Ours et loup : boucs émissaires des éleveurs
350 personnes, élus et éleveurs des six départements des Pyrénées, ont manifesté vendredi 10 mars contre l’introduction de cinq nouveaux ours slovènes dans le massif pyrénéen, arguant que la présence du plantigrade nuit à leur activité économique. Les efforts du gouvernement et des associations écologistes qui oeuvrent à rendre pérenne la réintroduction de l’ours brun ne sont ni appréciés ni compris par les « professionnels » de la montagne, ou tout du moins par une partie d’entre eux.
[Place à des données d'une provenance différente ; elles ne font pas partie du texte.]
(* ===== verification/ReadRefine.v ===== *)
(** * The reader implements the parser

    The simulation between the reader of read.c, with the functions of hiredis.c,
    and the parser of Resp.v: the bytes of the buffer behind the position are the
    parser's [rest]; the tasks of the stack are its [frames]; the heap holds what
    has been made of the reply.  One call of [processItem] is one step of the
    parser. *)

From S2P Require Import Prelude Sds SdsProps Numbers Read Reply Resp ReplyTree.
Local Open Scope Z_scope.

Abbreviation reader := (redisReader (heap := reply_heap)).

(** ** The relation *)

Definition buffer_ok (r : reader) (l : list Z) : Prop :=
  ∃ s, buf r = Some s ∧ sds_ok s ∧ len r = s_len s ∧ 0 <= pos r <= len r ∧ len r <= INT_MAX ∧
    l = drop (Z.to_nat (pos r)) (content s).

(** The tasks of the arrays the parser is in. *)
Fixpoint arrays_ok (p0 : nat) (rst : list redisReadTask) (fs : list frame) : Prop :=
  match fs with
  | [] => True
  | (n, d) :: fs' =>
    rst !! length fs' = Some (mk_task REDIS_REPLY_ARRAY (Z.of_nat n) (idx_of fs') (Some (next_addr p0 fs')) (parent_of fs')) ∧
    (length d < n)%nat ∧ arrays_ok p0 rst fs'
  end.

Definition stack_ok (p0 : nat) (fs : list frame) (type : Z) (r : reader) : Prop :=
  length (rstack r) = 9%nat ∧ ridx r = Z.of_nat (length fs) ∧ (length fs <= 8)%nat ∧ arrays_ok p0 (rstack r) fs ∧
  ∃ e o, rstack r !! length fs = Some (mk_task type e (idx_of fs) o (parent_of fs)).

Definition type_ok (type : Z) (depth : nat) : Prop :=
  type = -1 ∨ (type = REDIS_REPLY_ERROR ∨ type = REDIS_REPLY_STATUS ∨ type = REDIS_REPLY_INTEGER ∨ type = REDIS_REPLY_STRING) ∨
  type = REDIS_REPLY_ARRAY ∧ (depth < 8)%nat.

Definition partial_reply (p0 : nat) (fs : list frame) : option nat := match fs with [] => None | _ => Some p0 end.

Definition frames_fit (fs : list frame) : Prop := match partial fs with Some t => fits t | None => True end.

(** What an item needs: the state but for the type. *)
Record item_rel (p0 : nat) (m : gmap nat redisReply) (fs : list frame) (type : Z) (l : list Z) (r : reader) (h : reply_heap) : Prop := {
  ir_err : err r = 0;
  ir_fn : fn r = Some defaultFunctions;
  ir_buffer : buffer_ok r l;
  ir_stack : stack_ok p0 fs type r;
  ir_heap : heap_rel p0 m fs h;
  ir_reply : reply r = partial_reply p0 fs;
  ir_fit : frames_fit fs
}.

Definition reader_rel (p0 : nat) (m : gmap nat redisReply) (st : pstate) (r : reader) (h : reply_heap) : Prop :=
  item_rel p0 m (frames st) (cur_type st) (rest st) r h ∧ type_ok (cur_type st) (length (frames st)).

(** A reply is complete, and not yet handed out. *)
Record done_rel (p0 : nat) (m : gmap nat redisReply) (t : tree) (l : list Z) (r : reader) (h : reply_heap) : Prop := {
  dr_err : err r = 0;
  dr_fn : fn r = Some defaultFunctions;
  dr_buffer : buffer_ok r l;
  dr_stack : length (rstack r) = 9%nat;
  dr_ridx : ridx r = -1;
  dr_reply : reply r = Some p0;
  dr_objs : objs h = heap_map p0 (flat p0 t) m;
  dr_next : next h = (p0 + tsize t)%nat;
  dr_mem : mem h = [];
  dr_below : below p0 m;
  dr_fits : fits t
}.

(** The reader has failed; what was made of the reply is freed. *)
Record failed_rel (m : gmap nat redisReply) (e : Z) (msg : list Z) (r : reader) (h : reply_heap) : Prop := {
  fr_err : err r = e;
  fr_msg : errstr r = take 127 msg;
  fr_buffer : buf r = None ∧ len r = 0 ∧ pos r = 0;
  fr_ridx : ridx r = -1;
  fr_reply : reply r = None;
  fr_objs : objs h = m
}.

(** ** The buffer *)

Lemma line_split l p q : line l = Some (p, q) → l = p ++ CRLF ++ q.
Proof.
  revert p. induction l as [|c r IH]; intros p H; [done|]. cbn [line] in H.
  destruct (Z.eqb_spec c char_CR) as [->|].
  - destruct r as [|d r']; [done|]. destruct (Z.eqb_spec d char_LF) as [->|]; [by injection H as <- <-|].
    destruct (line (d :: r')) as [[p' q']|]; [|done]. injection H as <- <-. by rewrite (IH p').
  - destruct (line r) as [[p' q']|]; [|done]. injection H as <- <-. by rewrite (IH p').
Qed.

Lemma seek_loop_line l : ∀ p k, (k <= length l)%nat →
  seek_loop l p (p + Z.of_nat k - 1) = Some (match line (take k l) with Some (x, _) => Some (p + Z.of_nat (length x)) | None => None end).
Proof.
  induction l as [|c l IH]; intros p k Hk; cbn [seek_loop].
  - simpl in Hk. assert (k = 0%nat) as -> by lia. destruct (Z.ltb_spec p (p + Z.of_nat 0 - 1)); [lia|done].
  - destruct k as [|k]; [destruct (Z.ltb_spec p (p + Z.of_nat 0 - 1)); [lia|done]|]. cbn [length] in Hk.
    replace (p + Z.of_nat (S k) - 1) with ((p + 1) + Z.of_nat k - 1) by lia.
    assert (Hrest : seek_loop l (p + 1) (p + 1 + Z.of_nat k - 1) =
      Some (match (match line (take k l) with Some (x, y) => Some (c :: x, y) | None => None end) with
            | Some (x, _) => Some (p + Z.of_nat (length x)) | None => None end)).
    { rewrite IH by lia. destruct (line (take k l)) as [[x y]|]; [|done]. do 2 f_equal. simpl. lia. }
    cbn [take firstn]. destruct k as [|k].
    + destruct (Z.ltb_spec p (p + 1 + Z.of_nat 0 - 1)); [lia|]. cbn [firstn line]. by destruct (c =? char_CR).
    + destruct (Z.ltb_spec p (p + 1 + Z.of_nat (S k) - 1)); [|lia]. destruct l as [|d l]; [simpl in Hk; lia|].
      change (take (S k) (d :: l)) with (d :: take k l) in *. cbn [line].
      destruct (c =? char_CR); [|exact Hrest]. destruct (d =? char_LF); [simpl; do 2 f_equal; lia|exact Hrest].
Qed.

(** The memory at the position begins with the bytes that are left. *)
Lemma buffer_memory r l : buffer_ok r l →
  ∃ p, memory (pos r) r = Some p ∧ (length l <= length p)%nat ∧ take (length l) p = l ∧ Z.of_nat (length l) = len r - pos r ∧
    Z.of_nat (length l) <= INT_MAX.
Proof.
  intros (s & Hb & Hs & Hl & Hp & Hm & ->). unfold memory. rewrite Hb. eexists. split; [done|].
  pose proof (so_len _ Hs). pose proof (so_block _ Hs). pose proof (content_length _ Hs) as Hc.
  rewrite !length_drop. unfold INT_MAX in *. split_and!; [lia| |lia|lia].
  unfold content. rewrite skipn_firstn_comm. f_equal. unfold content in Hc. lia.
Qed.

Lemma seek_line r l p : buffer_ok r l → memory (pos r) r = Some p →
  seekNewline p (to_size_t (len r - pos r)) = Some (match line l with Some (x, _) => Some (Z.of_nat (length x)) | None => None end).
Proof.
  intros Hb Hp. destruct (buffer_memory r l Hb) as (p' & Hp' & Hle & Ht & Hl & Hm). rewrite Hp in Hp'. injection Hp' as <-.
  unfold seekNewline, INT_MAX in *. rewrite <- Hl, (to_size_t_id (Z.of_nat (length l))) by lia.
  assert (Hn : to_int (to_size_t (Z.of_nat (length l) - 1)) = 0 + Z.of_nat (length l) - 1).
  { destruct (decide (length l = 0%nat)) as [->|]; [done|]. rewrite to_size_t_id by lia. rewrite to_int_id; [lia|].
    unfold in_int, INT_MIN, INT_MAX. lia. }
  rewrite Hn, seek_loop_line by done. by rewrite Ht.
Qed.

(** Moving on in the buffer. *)
Lemma buffer_skip r l k : buffer_ok r l → (k <= length l)%nat → buffer_ok (set_pos (pos r + Z.of_nat k) r) (drop k l).
Proof.
  intros Hb Hk. destruct (buffer_memory r l Hb) as (_ & _ & _ & _ & Hl & _).
  destruct Hb as (s & Hb & Hs & Hln & Hp & Hm & ->). exists s. cbn [buf set_pos len pos]. split_and!; try done; try lia.
  rewrite drop_drop. f_equal. lia.
Qed.

Lemma readLine_spec r l : buffer_ok r l →
  readLine r = Some (match line l with
    | Some (x, q) => (Some x, set_pos (pos r + Z.of_nat (length x + 2)) r)
    | None => (None, r) end).
Proof.
  intros Hb. destruct (buffer_memory r l Hb) as (p & Hp & Hle & Ht & Hl & Hm). unfold readLine. rewrite Hp, (seek_line r l p Hb Hp).
  destruct (line l) as [[x q]|] eqn:El; [|done]. apply line_split in El.
  assert (Hx : (length x <= length l)%nat) by (rewrite El, length_app; lia).
  rewrite to_int_id by (unfold in_int, INT_MIN, INT_MAX in *; lia). rewrite Nat2Z.id. do 3 f_equal.
  - f_equal. rewrite <- (firstn_skipn (length l) p), Ht, take_app_le by lia. rewrite El. by rewrite take_app_length.
  - lia.
Qed.

Lemma line_rest l x q : line l = Some (x, q) → q = drop (length x + 2) l ∧ (length x + 2 <= length l)%nat.
Proof.
  intros H. pose proof (line_length _ _ _ H). apply line_split in H as ->. split; [|lia].
  rewrite app_assoc, drop_app_length'; [done|]. rewrite length_app. done.
Qed.

(** ** The stack *)

Lemma move_loop_set_reply fuel v r : move_loop fuel (set_reply v r) = set_reply v <$> move_loop fuel (r : reader).
Proof.
  revert r. induction fuel as [|fuel IH]; intros r; [done|]. cbn [move_loop]. cbn [ridx set_reply].
  repeat case_if; try done.
  change (task_at (ridx r) (set_reply v r)) with (task_at (ridx r) r).
  change (task_at (ridx r - 1) (set_reply v r)) with (task_at (ridx r - 1) r).
  destruct (task_at (ridx r) r) as [cur|], (task_at (ridx r - 1) r) as [prv|]; try done.
  repeat case_if; try done. exact (IH (set_stack (rstack r) (ridx r - 1) r)).
Qed.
Comme pour le loup dans le massif alpin et le lynx, l’ours révèle en fait des méthodes d’élevage qui ne sont pas compatibles avec la présence de grands prédateurs, qui trouvent dans les troupeaux des proies faciles. Souvent livrées à elles-mêmes, les bêtes subissent des attaques dont une partie est imputable à ces animaux sauvages. Mais bien souvent, chiens errants et orages violents font bien plus de dégâts, ce que seuls les écologistes relèvent. En effet, pour l’année 2005, 3665 brebis ont été indemnisées pour environ 900 attaques, alors que dans le même temps, 100 à 200 000 brebis étaient victimes de chiens errants. Des chiffres qui ne permettent pas de comprendre le battage orchestré par les éleveurs, sauf à considérer que seules les attaques de loups sont indemnisées. Comme il est difficile de caractériser ces attaques (la plupart des attaques étant seulement classées « grands canidés »), crier au loup en fait un très bon « bouc émissaire ».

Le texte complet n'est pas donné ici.